De array is gelijkmatig verdeeld en groot - echt heel groot. De insecten hebben in totaal ongeveer 200 miljoen heuvels aangelegd, over meer dan 88.800 vierkante mijlen. Bodemdatering suggereert dat de oudste ongeveer 4000 jaar geleden kon zijn opgestegen.
"Ze zijn enorm en ze zijn overal, ze maken slechts deel uit van dat landschap", zegt Stephen Martin, een entomoloog aan de Universiteit van Salford, in Engeland.

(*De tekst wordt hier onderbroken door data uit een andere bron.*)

(* ===== verification/AgentControl.v ===== *)
(** * The agent's control plane ([meshlaked/src/main.rs])

    The requests of the local API and the refreshes of the background task, over
    the persisted state, its file, the adapter, the TURN credentials kept in
    memory and the revision of the transport.  What a call sees of the outside
    (the clocks, the random draws, the answers of the controller, the outcome of
    writing the file and of the commands) is its environment; the clocks are read
    once per call.  A call runs alone: the lock on the adapter is held from its
    first read of the state to its end. *)
From S2P Require Import Prelude Net Text Ext Model ServiceIdentity Membership Authorization.
From S2P Require Import Responses RelayProto Session RootProto Planet Policy Joined DataPlane.
From S2P Require Import ExitGateway PolicyPlan TransportHealth SocketText Observability.
From S2P Require Import PeerDirectory Frames AgentSession AgentWorker Request LinuxAdapter.
From S2P Require Import ControlUrl AgentState AgentMigration.
From Stdlib Require Import Ascii.
#[local] Open Scope Z_scope.

Section agent_control.
Context `{UuidLib} `{Ed25519} `{IpNetLib} `{HashOrder} `{SessionCrypto} `{UrlLib} `{ClientLib}.
Context `{!UuidText}.
Context `{!MembershipSerde} `{!AuthorizationSerde} `{!PolicySerde} `{!PlanetSerde}.

(** ** The agent and what a call sees *)
Record Agent : Type := mkAgent {
  an_state : PersistedState;
  an_disk : PersistedState;
  an_adapter : Adapter;
  an_turn_credentials : gmap NetworkId TurnCredential;
  an_revision : Z;
  an_sessions : ObservationState;
  an_transport_reload : bool;
  an_authorization_refresh : bool;
  an_shutting_down : bool;
}.
(** A request to a controller is made with a pinned bundle or without. *)
Record AgentEnv : Type := mkAgentEnv {
  ne_now : Z;
  ne_uuid : Uuid;
  ne_random : option bytes;
  ne_nonce : bytes;
  ne_write : PersistedState → PersistedState → WriteOutcome;
  ne_execute : list LinuxPolicyCommand → LinuxPolicyCommand → bool;
  ne_open_device : list LinuxPolicyCommand → bool;
  ne_resolve : string → Z → option (list SocketAddr);
  ne_planet : option string → string → option PlanetManifest;
  ne_authorization : option string → string → option NetworkAuthorizationManifest;
  ne_refresh : option string → string → MembershipRefreshRequest → option MembershipRefreshResponse;
  ne_policy : option string → string → option NetworkPolicyManifest;
}.
Definition adapter_env (env : AgentEnv) : AdapterEnv :=
  mkAdapterEnv (ne_execute env) (ne_open_device env) (ne_now env).
Abbreviation agent_op := (handler Agent ControlError).
Abbreviation adapter_op := (handler Adapter AdapterError).

Definition with_state (a : Agent) (s : PersistedState) : Agent :=
  mkAgent s (an_disk a) (an_adapter a) (an_turn_credentials a) (an_revision a) (an_sessions a)
    (an_transport_reload a) (an_authorization_refresh a) (an_shutting_down a).
Definition with_disk (a : Agent) (s : PersistedState) : Agent :=
  mkAgent (an_state a) s (an_adapter a) (an_turn_credentials a) (an_revision a) (an_sessions a)
    (an_transport_reload a) (an_authorization_refresh a) (an_shutting_down a).
Definition with_adapter (a : Agent) (ad : Adapter) : Agent :=
  mkAgent (an_state a) (an_disk a) ad (an_turn_credentials a) (an_revision a) (an_sessions a)
    (an_transport_reload a) (an_authorization_refresh a) (an_shutting_down a).
Definition with_credentials (a : Agent) (credentials : gmap NetworkId TurnCredential) : Agent :=
  mkAgent (an_state a) (an_disk a) (an_adapter a) credentials (an_revision a) (an_sessions a)
    (an_transport_reload a) (an_authorization_refresh a) (an_shutting_down a).

Definition get_state : agent_op PersistedState := a ← read; mret (an_state a).
Definition set_state (s : PersistedState) : agent_op unit := a ← read; write (with_state a s).
(** Replacing the file by a state; the live state is a separate matter. *)
Definition write_file (env : AgentEnv) (e : ControlError) (s : PersistedState) : agent_op unit :=
  a ← read;
  match ne_write env (an_disk a) s with
  | Written => write (with_disk a s)
  | NotWritten => lift (Err e)
  | WrittenUnconfirmed => write (with_disk a s) ;; lift (Err e)
  end.
Definition persist_state_candidate (env : AgentEnv) (e : ControlError) (candidate : PersistedState)
    : agent_op unit := write_file env e candidate ;; set_state candidate.
(** An operation of the adapter, with its outcome looked at or returned. *)
Definition adapt (m : adapter_op unit) : agent_op (result AdapterError unit) := λ a,
  let '(r, ad) := m (an_adapter a) in (Ok r, with_adapter a ad).
Definition adapt_or (e : ControlError) (m : adapter_op unit) : agent_op unit :=
  r ← adapt m; lift (map_err (λ _, e) r).
Definition is_active : agent_op bool := a ← read; mret (ad_active (an_adapter a)).
Definition fail_closed {A} (env : AgentEnv) (e : ControlError) : agent_op A :=
  adapt (deactivate (adapter_env env)) ;; lift (Err e).
(** [fetch_add] wraps around. *)
Definition request_transport_reload : agent_op unit :=
  a ← read;
  let revision := wrap_add64 (an_revision a) 1 in
  write (mkAgent (an_state a) (an_disk a) (an_adapter a) (an_turn_credentials a) revision
           (obs_reset revision) true (an_authorization_refresh a) (an_shutting_down a)).
Definition set_turn_credential (id : NetworkId) (credential : option TurnCredential)
    : agent_op unit :=
  a ← read;
  write (with_credentials a (match credential with
                             | Some c => <[id := c]> (an_turn_credentials a)
                             | None => delete id (an_turn_credentials a)
                             end)).
Definition update_network (id : NetworkId) (f : JoinedNetwork → JoinedNetwork)
    (s : PersistedState) : PersistedState :=
  match network_position s id with
  | Some index => with_networks s (alter f index (ag_networks s))
  | None => s
  end.
Definition kill_switch_of (env : AgentEnv) (s : PersistedState) : result ControlError KillSwitchPlan :=
  kill_switch_plan_from_state (ne_resolve env) s (ne_now env).
Definition gateways_of (s : PersistedState) : result GatewayError ExitGatewayPlan :=
  gateway_plan (ag_exit_gateways s) (ag_networks s).

(** ** Requests of the local API *)
Record RelayConfig : Type := mkRelayConfig {
  rc_endpoint : SocketAddr;
  rc_enable_upnp : bool;
  rc_stun_servers : list string;
}.
Definition configure_relay (env : AgentEnv) (config : RelayConfig) : agent_op unit :=
  previous ← get_state;
  let s := with_relays previous (Some (rc_endpoint config)) [rc_endpoint config]
             (rc_enable_upnp config) (take 8 (nonempty_trimmed (rc_stun_servers config)))
             (ag_root_servers previous) (ag_planet previous) in
  set_state s ;;
  plan ← lift (bad_request (kill_switch_of env s));
  write_file env AgentInternal s ;;
  active ← is_active;
  (if active : bool then
     r ← adapt (configure_kill_switch (adapter_env env) plan);
     if is_ok r then mret tt
     else set_state previous ;; write_file env AgentInternal previous ;;
          fail_closed env AgentInternal
   else mret tt) ;;
  request_transport_reload.

Definition restore_selection (id : NetworkId) (previous : ExitNodeSelection) (s : PersistedState)
    : PersistedState :=
  update_network id (λ n,
    network_with_policy n (cp_policy_manifest (jn_control_plane n)) previous) s.
Definition configure_exit_selection (env : AgentEnv) (network_id : NetworkId)
    (selection : ExitNodeSelection) : agent_op unit :=
  s ← get_state;
  joined ← lift (ok_or (find_network (ag_networks s) network_id) AgentNotFound);
  lift (validate_exit_selection joined selection (ne_now env)) ;;
  let previous := cp_exit_node_selection (jn_control_plane joined) in
  if bool_decide (previous = selection) then mret tt else
  let s := restore_selection network_id selection s in
  let rolled_back := restore_selection network_id previous s in
  set_state s ;;
  plan ← lift (bad_request (kill_switch_of env s));
  write_file env AgentInternal s ;;
  r ← adapt (configure_policy (adapter_env env) (ag_networks s));
  if negb (is_ok r) then
    set_state rolled_back ;;
    write_file env AgentInternal rolled_back ;;
    r ← adapt (configure_policy (adapter_env env) (ag_networks rolled_back));
    if negb (is_ok r) then fail_closed env AgentInternal else lift (Err AgentBadRequest)
  else
  r ← adapt (configure_kill_switch (adapter_env env) plan);
  if is_ok r then mret tt else
  set_state rolled_back ;;
  rollback_plan ← lift (internal (kill_switch_of env rolled_back));
  write_file env AgentInternal rolled_back ;;
  policy ← adapt (configure_policy (adapter_env env) (ag_networks rolled_back));
  switch ← adapt (configure_kill_switch (adapter_env env) rollback_plan);
  if negb (is_ok policy) || negb (is_ok switch) then fail_closed env AgentInternal
  else lift (Err AgentBadRequest).

Record ExitGatewayRequest : Type := mkExitGatewayRequest {
  gq_egress_interface : string;
  gq_enable_ipv4 : bool;
  gq_enable_ipv6 : bool;
}.
Definition without_gateway (id : NetworkId) (gateways : list ExitGatewayConfig)
    : list ExitGatewayConfig :=
  List.filter (λ g, bool_decide (eg_network_id g ≠ id)) gateways.
(** Applying a gateway plan after the state was written; [e] is the error of a
    request whose previous rules could be restored. *)
Definition apply_gateways (env : AgentEnv) (e : ControlError) (s : PersistedState)
    (previous : list ExitGatewayConfig) (plan : ExitGatewayPlan) : agent_op unit :=
  r ← adapt (configure_exit_gateways (adapter_env env) plan);
  if is_ok r then mret tt else
  let rolled_back := with_exit_gateways s previous in
  set_state rolled_back ;;
  rollback_plan ← lift (internal (gateways_of rolled_back));
  write_file env AgentInternal rolled_back ;;
  r ← adapt (configure_exit_gateways (adapter_env env) rollback_plan);
  if negb (is_ok r) then fail_closed env AgentInternal else lift (Err e).
Definition configure_exit_gateway (env : AgentEnv) (network_id : NetworkId)
    (request : ExitGatewayRequest) : agent_op unit :=
  s ← get_state;
  joined ← lift (ok_or (find_network (ag_networks s) network_id) AgentNotFound);
  let config := mkExitGatewayConfig network_id (gq_egress_interface request)
                  (gq_enable_ipv4 request) (gq_enable_ipv6 request) in
  lift (validate_local_exit_gateway joined (ag_device_id s) config (ne_now env)) ;;
  let previous := ag_exit_gateways s in
  let s := with_exit_gateways s (without_gateway network_id previous ++ [config]) in
  set_state s ;;
  plan ← lift (bad_request (gateways_of s));
  write_file env AgentInternal s ;;
  apply_gateways env AgentBadRequest s previous plan.
Definition remove_exit_gateway (env : AgentEnv) (network_id : NetworkId) : agent_op unit :=
  s ← get_state;
  let previous := ag_exit_gateways s in
  let s := with_exit_gateways s (without_gateway network_id previous) in
  set_state s ;;
  if bool_decide (ag_exit_gateways s = previous) then mret tt else
  plan ← lift (internal (gateways_of s));
  write_file env AgentInternal s ;;
  apply_gateways env AgentInternal s previous plan.
End agent_control.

Jarenlang bleven ze echter grotendeels onopgemerkt. "De heuvels waren altijd goed 'verborgen' in de regionale Caatinga-drooglandvegetatie en meestal niet goed zichtbaar ', zegt Roy Funch van de Staatsuniversiteit van Feira de Santana. Onderzoekers hadden moeite om door de dichte begroeiing van de Caatinga te navigeren, die 'voor een stuk door blijft gaan', zegt Funch. "Het is helemaal geen wandeling in een open bos", voegt hij eraan toe. "Het is geen land wandelen."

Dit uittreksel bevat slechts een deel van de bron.